[Opening Data records section]
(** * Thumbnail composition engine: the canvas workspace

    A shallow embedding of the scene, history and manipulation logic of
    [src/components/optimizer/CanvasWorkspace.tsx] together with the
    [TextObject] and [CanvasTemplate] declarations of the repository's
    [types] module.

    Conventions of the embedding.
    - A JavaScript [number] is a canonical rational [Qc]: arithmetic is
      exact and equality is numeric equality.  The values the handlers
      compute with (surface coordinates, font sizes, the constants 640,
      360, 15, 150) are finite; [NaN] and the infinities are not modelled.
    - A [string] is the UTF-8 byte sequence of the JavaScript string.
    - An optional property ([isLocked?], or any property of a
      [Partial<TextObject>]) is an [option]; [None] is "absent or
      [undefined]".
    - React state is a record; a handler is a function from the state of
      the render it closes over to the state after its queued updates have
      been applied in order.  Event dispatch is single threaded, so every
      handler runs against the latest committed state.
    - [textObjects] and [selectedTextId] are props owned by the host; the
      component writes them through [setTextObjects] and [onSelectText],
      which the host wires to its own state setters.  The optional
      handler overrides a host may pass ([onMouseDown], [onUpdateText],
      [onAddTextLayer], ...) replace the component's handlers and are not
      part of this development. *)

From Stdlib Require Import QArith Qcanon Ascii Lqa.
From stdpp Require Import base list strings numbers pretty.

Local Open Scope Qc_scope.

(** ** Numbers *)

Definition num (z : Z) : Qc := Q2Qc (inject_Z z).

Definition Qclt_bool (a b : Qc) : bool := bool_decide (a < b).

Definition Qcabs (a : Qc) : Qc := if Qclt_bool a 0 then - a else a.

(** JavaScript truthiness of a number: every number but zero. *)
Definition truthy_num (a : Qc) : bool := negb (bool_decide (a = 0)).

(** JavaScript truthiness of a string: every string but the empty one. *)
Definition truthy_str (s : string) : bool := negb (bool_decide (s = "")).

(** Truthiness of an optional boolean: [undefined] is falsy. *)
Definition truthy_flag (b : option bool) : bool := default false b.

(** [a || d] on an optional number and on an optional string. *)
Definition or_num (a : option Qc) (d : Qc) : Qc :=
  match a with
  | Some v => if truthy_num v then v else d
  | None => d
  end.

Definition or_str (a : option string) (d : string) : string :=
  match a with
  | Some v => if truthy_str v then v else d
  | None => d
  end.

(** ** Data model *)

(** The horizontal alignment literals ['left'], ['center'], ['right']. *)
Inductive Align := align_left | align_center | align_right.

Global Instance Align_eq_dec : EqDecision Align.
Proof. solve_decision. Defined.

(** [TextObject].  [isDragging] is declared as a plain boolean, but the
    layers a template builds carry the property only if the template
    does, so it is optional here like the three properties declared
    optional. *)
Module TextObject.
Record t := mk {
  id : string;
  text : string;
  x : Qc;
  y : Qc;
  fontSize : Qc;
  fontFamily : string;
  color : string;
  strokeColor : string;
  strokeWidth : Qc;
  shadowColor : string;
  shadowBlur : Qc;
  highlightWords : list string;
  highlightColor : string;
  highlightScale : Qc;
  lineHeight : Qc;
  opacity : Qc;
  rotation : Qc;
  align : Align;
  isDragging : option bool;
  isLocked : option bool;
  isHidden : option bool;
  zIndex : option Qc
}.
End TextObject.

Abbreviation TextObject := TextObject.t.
[Closing Data records section]
## [Problem]
Every record above is to be copied exactly.

## [Answer box]
(** * Thumbnail composition engine: the canvas workspace

    A shallow embedding of the scene, history and manipulation logic of
    [src/components/optimizer/CanvasWorkspace.tsx] together with the
    [TextObject] and [CanvasTemplate] declarations of the repository's
    [types] module.

    Conventions of the embedding.
    - A JavaScript [number] is a canonical rational [Qc]: arithmetic is
      exact and equality is numeric equality.  The values the handlers
      compute with (surface coordinates, font sizes, the constants 640,
      360, 15, 150) are finite; [NaN] and the infinities are not modelled.
    - A [string] is the UTF-8 byte sequence of the JavaScript string.
    - An optional property ([isLocked?], or any property of a
      [Partial<TextObject>]) is an [option]; [None] is "absent or
      [undefined]".
    - React state is a record; a handler is a function from the state of
      the render it closes over to the state after its queued updates have
      been applied in order.  Event dispatch is single threaded, so every
      handler runs against the latest committed state.
    - [textObjects] and [selectedTextId] are props owned by the host; the
      component writes them through [setTextObjects] and [onSelectText],
      which the host wires to its own state setters.  The optional
      handler overrides a host may pass ([onMouseDown], [onUpdateText],
      [onAddTextLayer], ...) replace the component's handlers and are not
      part of this development. *)

From Stdlib Require Import QArith Qcanon Ascii Lqa.
From stdpp Require Import base list strings numbers pretty.

Local Open Scope Qc_scope.

(** ** Numbers *)

Definition num (z : Z) : Qc := Q2Qc (inject_Z z).

Definition Qclt_bool (a b : Qc) : bool := bool_decide (a < b).

Definition Qcabs (a : Qc) : Qc := if Qclt_bool a 0 then - a else a.

(** JavaScript truthiness of a number: every number but zero. *)
Definition truthy_num (a : Qc) : bool := negb (bool_decide (a = 0)).

(** JavaScript truthiness of a string: every string but the empty one. *)
Definition truthy_str (s : string) : bool := negb (bool_decide (s = "")).

(** Truthiness of an optional boolean: [undefined] is falsy. *)
Definition truthy_flag (b : option bool) : bool := default false b.

(** [a || d] on an optional number and on an optional string. *)
Definition or_num (a : option Qc) (d : Qc) : Qc :=
  match a with
  | Some v => if truthy_num v then v else d
  | None => d
  end.

Definition or_str (a : option string) (d : string) : string :=
  match a with
  | Some v => if truthy_str v then v else d
  | None => d
  end.

(** ** Data model *)

(** The horizontal alignment literals ['left'], ['center'], ['right']. *)
Inductive Align := align_left | align_center | align_right.

Global Instance Align_eq_dec : EqDecision Align.
Proof. solve_decision. Defined.

(** [TextObject].  [isDragging] is declared as a plain boolean, but the
    layers a template builds carry the property only if the template
    does, so it is optional here like the three properties declared
    optional. *)
Module TextObject.
Record t := mk {
  id : string;
  text : string;
  x : Qc;
  y : Qc;
  fontSize : Qc;
  fontFamily : string;
  color : string;
  strokeColor : string;
  strokeWidth : Qc;
  shadowColor : string;
  shadowBlur : Qc;
  highlightWords : list string;
  highlightColor : string;
  highlightScale : Qc;
  lineHeight : Qc;
  opacity : Qc;
  rotation : Qc;
  align : Align;
  isDragging : option bool;
  isLocked : option bool;
  isHidden : option bool;
  zIndex : option Qc
}.
End TextObject.

Abbreviation TextObject := TextObject.t.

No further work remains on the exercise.